- _What is expected_: A copy is needed of each line in the records that has the word "priority".

[Dataset entries]

((

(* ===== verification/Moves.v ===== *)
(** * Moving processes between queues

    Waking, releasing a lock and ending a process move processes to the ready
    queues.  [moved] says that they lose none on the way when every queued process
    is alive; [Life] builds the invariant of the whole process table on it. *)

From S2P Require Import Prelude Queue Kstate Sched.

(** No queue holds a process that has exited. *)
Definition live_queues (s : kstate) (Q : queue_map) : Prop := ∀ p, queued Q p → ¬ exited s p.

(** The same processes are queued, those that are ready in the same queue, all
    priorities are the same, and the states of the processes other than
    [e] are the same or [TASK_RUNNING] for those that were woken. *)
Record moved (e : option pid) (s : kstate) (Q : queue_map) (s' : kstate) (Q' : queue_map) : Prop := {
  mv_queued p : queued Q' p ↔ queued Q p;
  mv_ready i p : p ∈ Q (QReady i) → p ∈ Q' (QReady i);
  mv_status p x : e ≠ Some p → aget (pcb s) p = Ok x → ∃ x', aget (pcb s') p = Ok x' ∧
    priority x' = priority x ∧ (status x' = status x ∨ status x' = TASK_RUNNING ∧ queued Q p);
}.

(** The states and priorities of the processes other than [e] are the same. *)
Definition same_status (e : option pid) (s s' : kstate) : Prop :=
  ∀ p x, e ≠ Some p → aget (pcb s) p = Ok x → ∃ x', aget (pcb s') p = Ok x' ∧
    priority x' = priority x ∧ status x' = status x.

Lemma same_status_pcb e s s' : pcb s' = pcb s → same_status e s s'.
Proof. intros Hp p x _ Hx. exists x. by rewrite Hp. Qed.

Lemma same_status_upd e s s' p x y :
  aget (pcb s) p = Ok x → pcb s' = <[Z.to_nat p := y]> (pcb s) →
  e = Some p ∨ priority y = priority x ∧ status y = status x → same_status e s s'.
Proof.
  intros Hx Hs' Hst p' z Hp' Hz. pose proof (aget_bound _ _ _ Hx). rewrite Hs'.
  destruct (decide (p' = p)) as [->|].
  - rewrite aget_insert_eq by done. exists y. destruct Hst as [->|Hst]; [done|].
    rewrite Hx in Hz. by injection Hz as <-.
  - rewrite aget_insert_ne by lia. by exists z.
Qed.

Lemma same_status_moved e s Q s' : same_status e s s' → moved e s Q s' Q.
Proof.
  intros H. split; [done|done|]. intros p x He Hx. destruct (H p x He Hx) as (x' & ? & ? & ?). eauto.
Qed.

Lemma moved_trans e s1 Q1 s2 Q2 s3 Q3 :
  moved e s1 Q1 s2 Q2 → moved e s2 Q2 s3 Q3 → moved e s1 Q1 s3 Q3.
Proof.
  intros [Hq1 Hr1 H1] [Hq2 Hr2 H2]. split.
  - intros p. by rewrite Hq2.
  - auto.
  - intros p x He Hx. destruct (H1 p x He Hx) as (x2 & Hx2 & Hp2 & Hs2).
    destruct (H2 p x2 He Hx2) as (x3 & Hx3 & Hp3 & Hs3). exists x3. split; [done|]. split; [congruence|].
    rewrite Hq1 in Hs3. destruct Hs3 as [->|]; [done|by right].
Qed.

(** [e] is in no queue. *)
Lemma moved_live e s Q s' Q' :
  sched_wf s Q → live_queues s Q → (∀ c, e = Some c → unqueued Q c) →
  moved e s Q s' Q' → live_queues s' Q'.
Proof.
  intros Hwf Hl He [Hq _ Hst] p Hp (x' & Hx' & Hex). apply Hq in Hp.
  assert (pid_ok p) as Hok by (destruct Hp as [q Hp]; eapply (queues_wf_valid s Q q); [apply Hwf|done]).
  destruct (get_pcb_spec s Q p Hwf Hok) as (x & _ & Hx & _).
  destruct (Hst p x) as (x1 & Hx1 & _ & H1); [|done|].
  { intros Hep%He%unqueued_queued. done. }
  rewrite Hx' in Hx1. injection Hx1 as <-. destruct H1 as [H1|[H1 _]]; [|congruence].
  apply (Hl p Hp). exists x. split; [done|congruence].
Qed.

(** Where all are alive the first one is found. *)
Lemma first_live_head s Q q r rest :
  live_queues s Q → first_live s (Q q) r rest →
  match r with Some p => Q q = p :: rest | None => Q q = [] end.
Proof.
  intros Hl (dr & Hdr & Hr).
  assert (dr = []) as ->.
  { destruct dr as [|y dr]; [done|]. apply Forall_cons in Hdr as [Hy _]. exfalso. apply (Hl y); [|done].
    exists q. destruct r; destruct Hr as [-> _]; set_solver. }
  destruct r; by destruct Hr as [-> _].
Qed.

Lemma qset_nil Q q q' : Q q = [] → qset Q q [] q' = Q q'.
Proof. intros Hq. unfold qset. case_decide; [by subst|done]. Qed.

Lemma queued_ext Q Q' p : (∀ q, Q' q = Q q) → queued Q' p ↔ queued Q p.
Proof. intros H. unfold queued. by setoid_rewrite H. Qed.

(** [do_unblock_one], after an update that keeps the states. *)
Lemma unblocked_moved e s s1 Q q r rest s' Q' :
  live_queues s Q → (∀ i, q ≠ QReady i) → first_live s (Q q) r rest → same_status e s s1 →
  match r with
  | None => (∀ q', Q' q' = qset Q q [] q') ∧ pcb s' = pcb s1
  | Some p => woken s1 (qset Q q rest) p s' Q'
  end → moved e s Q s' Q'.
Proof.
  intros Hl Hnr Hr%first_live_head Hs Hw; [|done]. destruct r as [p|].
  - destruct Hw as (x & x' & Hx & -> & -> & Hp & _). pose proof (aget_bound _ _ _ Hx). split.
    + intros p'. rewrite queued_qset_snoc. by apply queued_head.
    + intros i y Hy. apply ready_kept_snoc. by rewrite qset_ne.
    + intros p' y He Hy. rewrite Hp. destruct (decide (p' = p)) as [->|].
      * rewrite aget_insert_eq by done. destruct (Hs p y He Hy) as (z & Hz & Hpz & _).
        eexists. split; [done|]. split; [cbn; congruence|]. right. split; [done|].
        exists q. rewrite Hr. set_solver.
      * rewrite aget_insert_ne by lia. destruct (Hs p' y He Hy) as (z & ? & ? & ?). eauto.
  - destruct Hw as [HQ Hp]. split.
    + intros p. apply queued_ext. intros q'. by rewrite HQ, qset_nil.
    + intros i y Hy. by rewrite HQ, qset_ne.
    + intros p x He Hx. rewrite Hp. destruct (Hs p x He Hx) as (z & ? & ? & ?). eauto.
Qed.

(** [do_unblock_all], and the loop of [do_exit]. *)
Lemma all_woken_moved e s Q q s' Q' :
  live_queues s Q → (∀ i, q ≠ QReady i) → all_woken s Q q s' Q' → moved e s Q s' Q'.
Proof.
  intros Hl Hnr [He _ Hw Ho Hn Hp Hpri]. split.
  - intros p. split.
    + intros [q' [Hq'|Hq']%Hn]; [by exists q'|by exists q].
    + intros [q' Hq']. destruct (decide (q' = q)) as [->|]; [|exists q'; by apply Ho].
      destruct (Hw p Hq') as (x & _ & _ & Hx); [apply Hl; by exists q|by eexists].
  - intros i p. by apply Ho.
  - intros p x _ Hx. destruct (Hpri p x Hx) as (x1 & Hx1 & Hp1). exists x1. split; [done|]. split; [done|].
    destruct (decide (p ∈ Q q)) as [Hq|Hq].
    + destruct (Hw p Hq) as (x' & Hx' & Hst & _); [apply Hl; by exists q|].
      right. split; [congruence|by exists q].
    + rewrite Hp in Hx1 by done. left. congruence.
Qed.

))

- _Your response_:
    priority x' = priority x ∧ (status x' = status x ∨ status x' = TASK_RUNNING ∧ queued Q p);
    priority x' = priority x ∧ status x' = status x.
  e = Some p ∨ priority y = priority x ∧ status y = status x → same_status e s s'.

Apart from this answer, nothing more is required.